[[ Available data, beginning ]]
Lemma kill_zombie_witness :
  ∃ k', kill kernel3 true true 1 = Val (k', Ok tt) ∧
    FrameAlloc.is_free (FrameAlloc.bits (Paging.frames (mm k'))) (0x100000 / 4096) = true.
Proof.
  refine (proj2 (kill_zombie_frees_again kernel3 true true 1 0 [0x100000] [Paging.sample_space]
    _ _ _ _ Paging.sample_rel _)); try (vm_compute; reflexivity). apply list_elem_of_singleton; reflexivity.
Defined.

(** Process 1 has gone and 257 is in its slot; thread 2 is still there. *)
Definition kernel4 : Kernel :=
  sample_kernel (Paging.mkMm (λ _, 0)
      (FrameAlloc.init_from_regions FrameAlloc.FrameBitmap_new (FrameAlloc.map_push [] 0x100000 0x40000) 0)
      0x1000 [])
    (put sample_pt 257 (sample_process 257 0x200000 ALL_CAPS Running)) 258.

Lemma skip_to n m pt : n ≤ m → rtc change (pt, n) (pt, m).
Proof.
  intros H. replace m with (n + Z.of_nat (Z.to_nat (m - n))) by lia. generalize (Z.to_nat (m - n)).
  clear. intros j. induction j as [|j IH]; [by rewrite Z.add_0_r|].
  etrans; [exact IH|]. apply rtc_once. rewrite Nat2Z.inj_succ, Z.add_succ_r. apply ch_skip.
Qed.

Lemma kernel4_ok : table_ok (table kernel4).
Proof.
  refine (changes_ok _ _ sample_pt_ok _).
  eapply rtc_l; [apply (ch_touch _ _ 1 (sample_process 1 0x100000 CAP_NET Running)
    (sample_process 1 0x100000 CAP_NET (Zombie 0))); [reflexivity|done|by split]|].
  eapply rtc_l; [apply (ch_reap _ _ 1 (sample_process 1 0x100000 CAP_NET (Zombie 0))); [reflexivity|done|done]|].
  etrans; [apply (skip_to 3 257); lia|].
  eapply rtc_l; [apply (ch_publish _ 257 (sample_process 257 0x200000 ALL_CAPS Running)); done|].
  apply rtc_refl.
Qed.

Definition val_ok (m : outcome (Kernel * result Z)) : bool :=
  match m with Val (_, Ok _) => true | _ => false end.

Lemma val_ok_ok m : val_ok m = true → ∃ k' tid, m = Val (k', Ok tid).
Proof. destruct m as [[k' [tid|e]]|]; [|discriminate..]. intros _. by exists k', tid. Qed.

Lemma orphan_spawns : val_ok (spawn_thread 0 kernel4 2 0x400000 0 8192) = true.
Proof. vm_compute. reflexivity. Qed.

(** The thread has [NET] only; its new thread has every capability. *)
Lemma orphan_caps_witness :
  caps_of kernel4 2 = CAP_NET ∧
  ∃ k' tid, spawn_thread 0 kernel4 2 0x400000 0 8192 = Val (k', Ok tid) ∧ caps_of k' tid = ALL_CAPS.
Proof.
  split; [vm_compute; reflexivity|]. destruct (val_ok_ok (spawn_thread 0 kernel4 2 0x400000 0 8192) orphan_spawns) as (k' & tid & E).
  exists k', tid. split; [exact E|].
  assert (pid (slot (PTABLE kernel4) 2) = 2) as Hp by (vm_compute; reflexivity).
  assert (is_thread (slot (PTABLE kernel4) 2) = true) as Hth by (vm_compute; reflexivity).
  assert (pid (slot (PTABLE kernel4) (parent_pid (slot (PTABLE kernel4) 2))) ≠
    parent_pid (slot (PTABLE kernel4) 2)) as Hg by (vm_compute; congruence).
  assert (pid_room kernel4) as Hr by (vm_compute; split; reflexivity).
  rewrite (orphan_thread_takes_caps 0 kernel4 2 0x400000 0 8192 k' tid kernel4_ok Hr Hp
    ltac:(lia) Hth Hg E).
  vm_compute. reflexivity.
Defined.
End Process.
Lemma clone_thread_spared i k c parent crip crsp k' r :
  i < NEXT_PID k → pid_room k → parent ≠ i → clone_thread k c parent crip crsp = Val (k', r) →
  spared i k k'.
Proof.
  intros Hi Hr Hne. unfold clone_thread. pose proof (gprs_spared i k c parent Hne) as H0.
  assert (NEXT_PID (save_full_user_gprs k c parent) = NEXT_PID k) as En.
  { unfold save_full_user_gprs, modify. by repeat case_if. }
  set (k0 := save_full_user_gprs k c parent) in *. cbv zeta. intros H.
  apply (spared_trans _ _ _ _ H0). clearbody k0. revert H.
  case_if; [intros [= <- _]; by apply spared_table|].
  assert (pid_room k0) as Hr0 by (unfold pid_room in *; by rewrite En). rewrite <- En in Hi.
  apply (with_fresh _ k' r Hr0). intros k1 j R. unfold clone_thread_as. intros H.
  fresh_step @alloc_stack_keeps. destruct a as [sb st]. injection H as <- _.
  eapply (fresh_publish Hi _ _ _ _ R); [|reflexivity]. done.
Qed.

(** What the processors do between the preemption of a process and its next run,
    one acquisition of the table lock at a time. *)
Inductive op :=
| OCall (p0 p1 sd : bytes) (tr : Z) (c : call)
| OPick (W : WmQueries) (c cur : Z) | OSibling (c cur : Z) | OClaim (c j : Z)
| OClaimTry (lf : bool) (c j : Z) | OClaimChild (c j : Z) | OTake (c j : Z)
| OOther (W : WmQueries) (c j : Z) | OTable (c j : Z) | OTableTry (lf : bool) (j : Z)
| OCpu (c j : Z) (p : Process)
| OResched (W : WmQueries) (pd : bool) (c : Z) (frame : UserRegs)
| OTimer (W : WmQueries) (pd lf1 lf2 : bool) (c : Z) (frame : UserRegs)
| OIdle (c : Z) | OSave (s : saving).

Definition run_op (k : Kernel) (o : op) : outcome Kernel :=
  match o with
  | OCall p0 p1 sd tr c => run p0 p1 sd tr k c
  | OPick W c cur => Val (next_runnable_pid k c cur).1
  | OSibling c cur => Val (next_runnable_sibling_thread k c cur).1
  | OClaim c j => Val (try_claim_cpu_for k j c).1
  | OClaimTry lf c j => Val (try_claim_cpu_for_try k lf j c).1
  | OClaimChild c j => Val (claim_process_on_cpu k j c)
  | OTake c j => Val (enter_take k c j).1
  | OOther W c j => Val (enter_other k c j).1
  | OTable c j => fst_val (enter_table k c j)
  | OTableTry lf j => Val (enter_table_try k lf j).1
  | OCpu c j p => Val (enter_cpu k c j p).1
  | OResched W pd c frame => Val (apic_resched_handler k pd c frame).1
  | OTimer W pd lf1 lf2 c frame => Val (apic_timer_user k pd lf1 lf2 c frame).1
  | OIdle c => Val (set_current_pid k c 0)
  | OSave s => Val (run_saving k s)
  end.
[[ Available data, end ]]
_Exercise details:_
Above are the records. Print exactly, and only, the lines from the line with "0))); [reflexivity|done|by split]|]." to the line with "(** The thread", both inclusive.

_Response area:_
    (sample_process 1 0x100000 CAP_NET (Zombie 0))); [reflexivity|done|by split]|].
  eapply rtc_l; [apply (ch_reap _ _ 1 (sample_process 1 0x100000 CAP_NET (Zombie 0))); [reflexivity|done|done]|].
  etrans; [apply (skip_to 3 257); lia|].
  eapply rtc_l; [apply (ch_publish _ 257 (sample_process 257 0x200000 ALL_CAPS Running)); done|].
  apply rtc_refl.
Qed.

Definition val_ok (m : outcome (Kernel * result Z)) : bool :=
  match m with Val (_, Ok _) => true | _ => false end.

Lemma val_ok_ok m : val_ok m = true → ∃ k' tid, m = Val (k', Ok tid).
Proof. destruct m as [[k' [tid|e]]|]; [|discriminate..]. intros _. by exists k', tid. Qed.

Lemma orphan_spawns : val_ok (spawn_thread 0 kernel4 2 0x400000 0 8192) = true.
Proof. vm_compute. reflexivity. Qed.

(** The thread has [NET] only; its new thread has every capability. *)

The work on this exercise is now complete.